III. Eligibility Information
1. Eligible Applicants
Eligible entities include community-based ambulatory patient care centers that operate a primary care medical or dental (general or pediatric) residency program. Specific examples of eligible entities include, but are not limited to:
· Federally qualified health centers, as defined in section 1905(l)(2)(B) of the Social Security Act;
· Community mental health centers, as defined in section 1861(ff)(3)(B) of the Social Security Act;
· Rural health clinics, as defined in section 1861(aa) (2)of the Social Security Act;
· Health centers operated by the Indian Health service, an Indian tribe or tribal organization, or an urban Indian organization (as defined in section 4 of the Indian Health Care Improvement Act); and
· An entity receiving funds under title X of the Public Health Service Act.
The THCGME program will support high-quality primary care residency training in high-need, underserved communities.
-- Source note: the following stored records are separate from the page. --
(* ===== verification/BuddySpec.v ===== *)
(** * The buddy allocator: correctness of the external functions *)

From S2P Require Import Prelude Dlist Memory Page Buddy BuddyInv.

(** The state of the allocator between two calls. *)
Definition buddy_ok (s : bstate) : Prop :=
  ∃ fl, binv s fl (λ _, False) ∧ coalesced fl.

(** [frames p o]: an aligned run of [2^o] frames, frame 0 excluded. *)
Definition run_ok (p o : Z) : Prop :=
  0 ≤ o ≤ 10 ∧ 0 < p ∧ p + 2 ^ o ≤ MAX_PAGES ∧ (2 ^ o | p).

(** A block handed out by the allocator, as its metadata records it. *)
Definition allocated (s : bstate) (p o : Z) : Prop :=
  run_ok p o ∧
  (∀ j, in_block p o j →
     private_data (page_descriptors s j) = if decide (j = p) then o else PAGE_MAGIC) ∧
  ∀ j, in_block p o j → PAGE_GET_STATE (page_descriptors s j) = PAGE_STATE_ALLOCATED.

(** ** Requested sizes and orders *)

Lemma size_to_order_loop_spec n order total : (n ≤ 11)%nat → order = 11 - Z.of_nat n →
  let r := size_to_order_loop n order total in
  order ≤ r ≤ 11 ∧ (r ≤ 10 → total ≤ 2 ^ r) ∧ (order < r → 2 ^ (r - 1) < total).
Proof.
  revert order. induction n as [|n IH]; intros order Hn Ho; simpl.
  - unfold BAD_ORDER. lia.
  - rewrite PAGE_BY_ORDER_pow2 by lia. destruct (Z.leb_spec total (2 ^ order)).
    + split_and!; done || lia.
    + destruct (IH (order + 1)) as (H1 & H2 & H3); [lia..|].
      split_and!; [lia|lia|done|]. intros _.
      destruct (decide (size_to_order_loop n (order + 1) total = order + 1)) as [->|].
      * by replace (order + 1 - 1) with order by lia.
      * apply H3. lia.
Qed.

Lemma size_to_order_range size : 0 ≤ size_to_order size ≤ 11.
Proof.
  destruct (size_to_order_loop_spec 11 0 (DIV_ROUND_UP size PAGE_SIZE)) as [? _]; [lia..|done].
Qed.

(** ** Coalescing *)

Lemma coalesced_insert fl z o p : coalesced fl → 0 ≤ o → (2 ^ o | p) →
  (∀ i, i ∈ fl (z, o) → (2 ^ o | i)) → (o < MAX_ORDER → buddy_of p o ∉ fl (z, o)) →
  coalesced (<[(z, o) := p :: fl (z, o)]> fl).
Proof.
  intros Hc Ho Hp Hal Hb z' o' i. rewrite fl_insert.
  destruct (decide ((z, o) = (z', o'))) as [[= <- <-]|]; [|by apply Hc].
  intros Hi Hlt. pose proof (Z.pow_pos_nonneg 2 o).
  apply elem_of_cons in Hi as [->|Hi].
  - apply not_elem_of_cons. split; [|by apply Hb].
    unfold buddy_of. destruct (Z.testbit p o); lia.
  - apply not_elem_of_cons. split; [|by apply Hc].
    intros E. apply Hb; [done|]. rewrite <- E, buddy_of_involutive by auto. done.
Qed.

Lemma coalesced_remove fl z o i l1 l2 : coalesced fl → fl (z, o) = l1 ++ i :: l2 →
  coalesced (<[(z, o) := l1 ++ l2]> fl).
Proof.
  intros Hc E z' o' x. rewrite fl_insert.
  destruct (decide ((z, o) = (z', o'))) as [[= <- <-]|]; [|by apply Hc].
  intros Hx Hlt Hb. apply (Hc z o x); [rewrite E; set_solver|done|rewrite E; set_solver].
Qed.

Lemma binv_aligned s fl T z o i : binv s fl T → i ∈ fl (z, o) → (2 ^ o | i).
Proof. intros Hinv Hi. by destruct (bi_block _ _ _ Hinv _ _ _ Hi). Qed.

(** ** Splitting *)

Lemma split_right_half p c : 0 ≤ c → (2 ^ (c + 1) | p) →
  (2 ^ c | p + 2 ^ c) ∧ buddy_of (p + 2 ^ c) c = p.
Proof.
  intros Hc [k ->]. rewrite Z.pow_add_r by lia.
  replace (k * (2 ^ c * 2 ^ 1) + 2 ^ c) with ((2 * k + 1) * 2 ^ c) by lia.
  split; [by exists (2 * k + 1)|]. unfold buddy_of. rewrite testbit_aligned by done.
  rewrite Z.odd_add, Z.odd_mul. simpl. lia.
Qed.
The list of entities above is not exclusive, but does reflect the intent of the program to provide training in settings such as those served by the institutions listed.
Only specific residency training programs are eligible. According to the statute, “Primary care residency program” refers to an accredited graduate medical residency training program in:
· Family medicine;
· Internal medicine;
· Pediatrics;
· Internal medicine-pediatrics;
· Obstetrics and gynecology;
· Psychiatry;
· General dentistry;
· Pediatric dentistry; and
· Geriatrics.
In addition, the eligible entity must be listed as the institutional sponsor by the relevant accrediting body, including the Accreditation Council for Graduate Medical Education (ACGME), American Osteopathic Association (AOA), or the Commission on Dental Accreditation (CODA). Corporate entities such as a GME consortium collaborating with a health center and hospital in operating one or more primary care GME programs may also be eligible THCs. The corporate entity may be listed as the institutional sponsor, but must ensure that the community-based ambulatory training site is an essential partner in the consortium. THCGME payments must directly support the THC ambulatory training site. The goals of the consortium must include high quality training in teaching health centers and demonstration of new models for community-based GME. The applicant MUST provide documentation that they are accredited, and must name their accrediting body and date of accreditation for verification purposes (see Attachment 2). Residency programs must be accredited at time of application.